To figure out how these polygons formed, researchers focused on the possibility of convection in the nitrogen ice. Pluto does have a rocky core; based on the density of the planet, it is probably about 900 km across. If the core is made of material typical of other solar system bodies, it would contain some long-lived radioactive elements. The heat of their decay is minuscule: only three milliwatts for every square meter of surface. But it may be just enough to drive convection.

Both teams of researchers set up models of Sputnik Planum with a small heat source at the base and filled it with nitrogen ice. In both cases, convection produced similar polygons and occurred fast enough to alter Sputnik Planum’s surface in less than a million years. That nicely explains the lack of craters in this area. One of the two teams even suggests that there may be transitions between two phases of the nitrogen ice, with the internal heat creating a less dense phase and a more dense phase that forms and sinks at the edges.

Both also calculate that given the size and likely depth of the basin, it contains all of the nitrogen we would expect Pluto to have accumulated when it formed. The two newspapers also agree that the reason for this is a bit of a mystery. “We don’t understand at this point why most of the N2 on Pluto is concentrated in what appears to be the basin of a large ancient impact crater,” one team writes.
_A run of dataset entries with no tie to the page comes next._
(** X24. A request the server does not answer with status 200, and a request
    that fails in transit, fail the test without stopping the tester: each of
    the five tests returns False, records exactly one result, a failure,
    counts nothing as passed, sends one request and keeps no bid hash it did
    not have. It counts one test run, or two: two only when the line of the
    failure could not be printed, and the recorded details are then the text
    of that error. *)
Theorem unanswered_requests_fail_the_tests (t : Run) (test : T bool) :
  (∀ r, match network (requests_sent t) r with
        | Returned response => status_code response ≠ 200
        | Raised _ => True
        end) →
  test ∈ [test_root_endpoint; test_seal_bid; test_compliance_check; test_tender_update;
          test_audit_log] →
  (test t).1 = Returned false
  ∧ tests_run t + 1 ≤ tests_run (test t).2 ≤ tests_run t + 2
  ∧ tests_passed (test t).2 = tests_passed t
  ∧ (∃ name details,
       test_results (test t).2 = test_results t ++ [mkTestResult name false details]
       ∧ (tests_run (test t).2 = tests_run t + 2 →
          details = proj1_sig (str_error UnicodeEncodeError)))
  ∧ length (requests_sent (test t).2) = length (requests_sent t) + 1
  ∧ test_bid_hash (test t).2 = test_bid_hash t.
Proof.
  intros Hnet Htest.
  rewrite !elem_of_cons, elem_of_nil in Htest.
  destruct Htest as [-> | [-> | [-> | [-> | [-> | []]]]]].
  - apply (unanswered_frame root_request); [done | | apply Hnet].
    intros response Hne. eexists. intros u.
    by rewrite bool_decide_eq_false_2 by done.
  - apply (unanswered_frame seal_request); [done | | apply Hnet].
    intros response Hne. eexists. intros u.
    rewrite bool_decide_eq_false_2 by done. unfold mbind, T_bind.
    by rewrite error_details_run.
  - apply (unanswered_frame compliance_request); [done | | apply Hnet].
    intros response Hne. eexists. intros u.
    rewrite bool_decide_eq_false_2 by done. unfold mbind, T_bind.
    by rewrite error_details_run.
  - apply (unanswered_frame update_request); [done | | apply Hnet].
    intros response Hne. eexists. intros u.
    rewrite bool_decide_eq_false_2 by done. unfold mbind, T_bind.
    by rewrite error_details_run.
  - apply (unanswered_frame audit_request); [done | | apply Hnet].
    intros response Hne. eexists. intros u.
    rewrite bool_decide_eq_false_2 by done. unfold mbind, T_bind.
    by rewrite error_details_run.
Qed.
(** *** _parse_json_activity *)

(** The subtitle loop: non-dicts and dicts without ["name"] are skipped. *)
Fixpoint collect_subtitles (items : list json) : list Subtitles :=
  match items with
  | [] => []
  | JDict kvs :: r =>
      match dict_lookup "name" kvs with
      | Some n =>
          MkSubtitles n (match dict_lookup "url" kvs with Some u => u | None => JNull end)
          :: collect_subtitles r
      | None => collect_subtitles r
      end
  | _ :: r => collect_subtitles r
  end.

(** [[d["name"] for d in ... if isinstance(d, dict) and "name" in d]]. *)
Fixpoint collect_details (items : list json) : list json :=
  match items with
  | [] => []
  | JDict kvs :: r =>
      match dict_lookup "name" kvs with
      | Some n => n :: collect_details r
      | None => collect_details r
      end
  | _ :: r => collect_details r
  end.

Definition parse_location_info (locinfo : json) : res LocationInfo :=
  let* name := py_get locinfo "name" JNull in
  let* u := py_get locinfo "url" JNull in
  let* url := convert_to_https_opt u in
  let* source := py_get locinfo "source" JNull in
  let* su := py_get locinfo "sourceUrl" JNull in
  let* sourceUrl := convert_to_https_opt su in
  Ok (MkLocationInfo name url source sourceUrl).

(** The body of the [try] block for one record [blob]. *)
Definition parse_activity_blob (blob0 : json) : res Activity :=
  let* subs := py_get blob0 "subtitles" (JList []) in
  let* subs_items := py_iter subs in
  let subtitles := collect_subtitles subs_items in
  let* old_format := py_in "snippet" blob0 in
  let* blob := if old_format then py_getitem blob0 "snippet" else Ok blob0 in
  let* header := if old_format then Ok (JStr "YouTube") else py_getitem blob0 "header" in
  let* time_str := if old_format then py_getitem blob "publishedAt" else py_getitem blob0 "time" in
  let* title := py_getitem blob "title" in
  let* tu := py_get blob "titleUrl" JNull in
  let* titleUrl := convert_to_https_opt tu in
  let* description := py_get blob "description" JNull in
  let* time := parse_json_utc_date time_str in
  let* ds := py_get blob "details" (JList []) in
  let* d_items := py_iter ds in
  let details := collect_details d_items in
  let* lis := py_get blob "locationInfos" (JList []) in
  let* li_items := py_iter lis in
  let* locationInfos := mapM parse_location_info li_items in
  let* products := py_get blob "products" (JList []) in
  Ok (MkActivity header title time description titleUrl subtitles details
        locationInfos products).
But they disagree about the nature of that basin. One team calculates that if the objects in the polygon boundaries are really mounds of water ice, then the nitrogen ice, in order to float, must be much deeper than we would expect from an impact basin – at least three miles deep. The other paper suggests it could be only two miles deep and still support the convection needed to reshape its surface.

In both cases, the papers paint a vivid picture of a world with a single ocean, filled with nitrogen ice. That ocean is fed by “rivers” — nitrogen glaciers falling from the mountains around Sputnik Planum — that carry the chunks of water ice we now see on the surface.

Nature2016. DOI: 10.1038/nature18289, 10.1038/nature18016 (About DOIs).